A man who fatally shot a guest at his cabin in Pennsylvania nine times did so out of self-defense, a county district attorney has determined while pushing back against criticism that the investigation lacked transparency.
Evidence from the case supported witness accounts that Peter Spencer, 29, of Pittsburgh, was shot early Dec. 12 at the cabin in Venango County while he was high on psychedelic mushrooms, firing an assault rifle and threatening others. No charges will be filed, District Attorney D. Shawn White said Tuesday.
Spencer’s family and their attorney had criticized the state police investigation as lacking transparency. A few dozen people marched last month in Pittsburgh calling for justice in the case.
White said his silence on the matter was due to policies barring him from commenting on an ongoing case until the investigation was over.
A message was left Wednesday with White to ask whether the policies barred him from updating the family. Paul Jubas, an attorney representing Spencer's family, said the DA's decision was disappointing but not surprising.
Spencer, a Jamaican immigrant, was Black, and the others who were at the cabin are white, the Pittsburgh Post-Gazette reported.
The man who shot Spencer had invited him and three other people to his family’s cabin for a weekend getaway. Some members of the group consumed alcohol and marijuana and later psychedelic mushrooms, White said.
Members of the group told authorities Spencer began acting erratically, demanding that the others build the fire larger, talking loudly and sometimes unintelligibly and claiming to be a deity.
He then got an assault rifle he had brought and began firing into the air, White said. A neighbor confirmed hearing sporadic gunfire from the camp before the final shooting, he said.
Spencer took the keys to vehicles at gunpoint from two members of the group who tried to leave and then threatened to “shoot up the place,” White said. The host of the gathering, who said he had been trying to calm him down but now feared that all would be killed, drew and fired his own pistol repeatedly at Spencer, who was facing him, White said.

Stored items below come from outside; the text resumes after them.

Lemma wf_bumpInbox k : Maintains inbox_wf (bumpInbox k).
Proof. apply wf_of_keeps. unfold bumpInbox. keeps. Qed.
Lemma deleteMarkedTx_wf k cutoff limit : Maintains inbox_wf (deleteMarkedTx k cutoff limit).
Proof.
  intros s a s' Hwf H. unfold deleteMarkedTx in H. apply bind_Ok in H as (o & s1 & [= -> ->]%gets_Ok & H). destruct (sessions s !! k) as [r|]; [|done].
  run H. unfold delete_messages in R. run R.
  assert (inbox_wf (s <| messages := filter (λ im, im.1 ∉ (oldest k (λ m, m_seq m <=? s_ack_mark r) limit s).*1) (messages s) |>)) as Hwf1.
  { apply delete_oldest_wf; [done|]. intros x y Hx Hy. lia. }
  assert (inbox_wf s1) as Hwf2 by (eapply (maintains_when inbox_wf _ (bumpInbox k)); [intros _; apply wf_bumpInbox|exact Hwf1|exact R0]).
  unfold when in R1. destruct (_ <? limit); [|by run R1]. eapply wf_update_session; [|exact Hwf2|exact R1]. intros x Hx Hy. unfold positions_le. cbn. lia.
Qed.
Lemma deletePurgedTx_wf k limit : Maintains inbox_wf (deletePurgedTx k limit).
Proof.
  intros s a s' Hwf H. unfold deletePurgedTx in H. run H. unfold delete_messages in R. run R. by apply delete_oldest_wf.
Qed.
Lemma markTx_wf now : Maintains inbox_wf (markAcknowledgedTx now).
Proof.
  intros s a s' Hwf H. unfold markAcknowledgedTx in H. run H. eapply (inbox_wf_sessions s); [done..| |]; cbn; intros k r Hr.
  - rewrite lookup_update_where, Hr. cbn. eexists. split; [done|]. pose proof (wf_positions _ Hwf _ _ Hr). unfold positions_le. case_match; cbn; lia.
  - intros Hn. rewrite lookup_update_where, Hn in Hr. done.
Qed.
Lemma markPurgeTx_wf now now_end k revision mark : Maintains inbox_wf (markPurgeTx now now_end k revision mark).
Proof.
  intros s a s' Hwf H. unfold markPurgeTx in H. run H. destruct mark; [|eapply wf_update_session; [|exact Hwf|exact H]; intros x Hx Hy; unfold positions_le; cbn; lia].
  apply bind_Ok in H as (u & s2 & H1 & H2). eapply (wf_of_keeps _ (fence_inboxes _ _ _)); [|exact H2]. eapply wf_update_session; [|exact Hwf|exact H1]. intros x Hx Hy. unfold positions_le. cbn. lia.
Qed.
Section deletion.
Context `{SHA : Sha256}.
Lemma anyMessage_none k s i m : anyMessage k s = false → messages s !! i = Some m → m_recipient m ≠ k.
Proof. unfold anyMessage. intros H Hl E. pose proof (proj1 (exists_where_false _ _) H _ _ Hl) as Hn. cbn in Hn. by apply keqb_false in Hn. Qed.
(** An accepted deletion *)
Lemma deleteSessionTx_Ok now later k condition s a s' : deleteSessionTx now later k condition s = Ok (a, s') →
  a = true ∧ ∃ s1, fenceCyclesTx now "session_deleted" (ended_with k) s = Ok (tt, s1) ∧ deletable condition k s1 = true ∧
    inbox_view s' = (delete k (sessions s1), messages s1, messages_issued s1).
Proof.
  intros H. unfold deleteSessionTx in H. apply bind_Ok in H as ([] & s1 & H1 & H). run H. split; [done|]. exists s1. split; [done|]. split; [done|].
  assert (Keeps inbox_view (releaseAddress later (Family k) (ID k) "session_deleted" "daemon")) as Hk by (unfold releaseAddress; names_keeps).
  apply Hk in R. unfold inbox_view in *. cbn. exact R.
Qed.
Lemma deleteSessionTx_wf now later k condition : Maintains inbox_wf (deleteSessionTx now later k condition).
Proof.
  intros s a s' Hwf H. apply deleteSessionTx_Ok in H as (_ & s1 & H1 & Hd & Hv). pose proof (wf_of_keeps _ (fence_inboxes _ _ _) _ _ _ Hwf H1) as [W1 W2 W3 W4 W5 W6].
  unfold deletable in Hd. destruct (sessions s1 !! k) as [r|]; [|done]. rewrite !andb_true_iff, !negb_true_iff in Hd. destruct Hd as [_ Hm].
  injection Hv as Es Em Ei. split; unfold has_seq; rewrite ?Es, ?Em, ?Ei; try done.
  - intros i m Hl. destruct (W3 _ _ Hl) as (Hq & x & Hx & Hle). split; [done|]. exists x. rewrite lookup_delete_ne; [done|]. intros E. by eapply anyMessage_none.
  - intros i m x q Hl [_ Hx]%lookup_delete_Some Hq. by eapply W5.
  - intros k' x [_ Hx]%lookup_delete_Some. by eapply W6.
Qed.
End deletion.

Lemma above_mark_due floor now : Maintains (above floor) (markAcknowledgedTx now).
Proof.
  intros s a s' Hs H. unfold markAcknowledgedTx in H. run H. intros k q Hq. destruct (Hs _ _ Hq) as (r & Hr & Hle). cbn. rewrite lookup_update_where, Hr. cbn.
  eexists. split; [done|]. by case_match.
Qed.
Lemma above_deleteMarkedTx floor k cutoff limit : Maintains (above floor) (deleteMarkedTx k cutoff limit).
Proof.
  unfold deleteMarkedTx, delete_messages, bumpInbox. apply maintains_bind; [apply above_sessions; keeps|]. intros [r|]; [|by intros s a s' _ H]. maintains.
Qed.
Lemma above_deletePurgedTx floor k limit : Maintains (above floor) (deletePurgedTx k limit).
Proof. apply above_sessions. unfold deletePurgedTx, delete_messages. keeps. Qed.
Lemma above_fence floor now reason where_ : Maintains (above floor) (fenceCyclesTx now reason where_).
Proof. apply above_sessions. intros s a s' H. apply fence_inboxes in H. by injection H. Qed.
Lemma above_markPurgeTx floor now now_end k revision mark : Maintains (above floor) (markPurgeTx now now_end k revision mark).
Proof.
  unfold markPurgeTx. maintains; try apply above_fence; apply above_update; intros r; cbn; lia.
Qed.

Images on Spencer’s phone confirmed that he and the shooter knew each other and images from earlier in the day showed the group amicably taking part in activities, White said.
Toxicology tests on Spencer revealed the presence of a mushroom hallucinogenic “that can cause panic attacks and psychosis,” White said. While such mushrooms can cause euphoric, colorful hallucinations, an overdose can quickly send someone not accustomed to them “to a dark place full of anger, distrust and anxiety,” White said.
It was unclear whether the man who shot Spencer also consumed drugs or alcohol.
White said the evidence didn’t support what he called rumors, such as that Spencer was shot while fleeing, wounded then executed or lured to the cabin to be killed.
The Pennsylvania State Police Heritage Affairs Section, which investigates hate crimes, said they were brought in to look for indications of racial bias and found none.
The shooting constituted self-defense under state law, White said.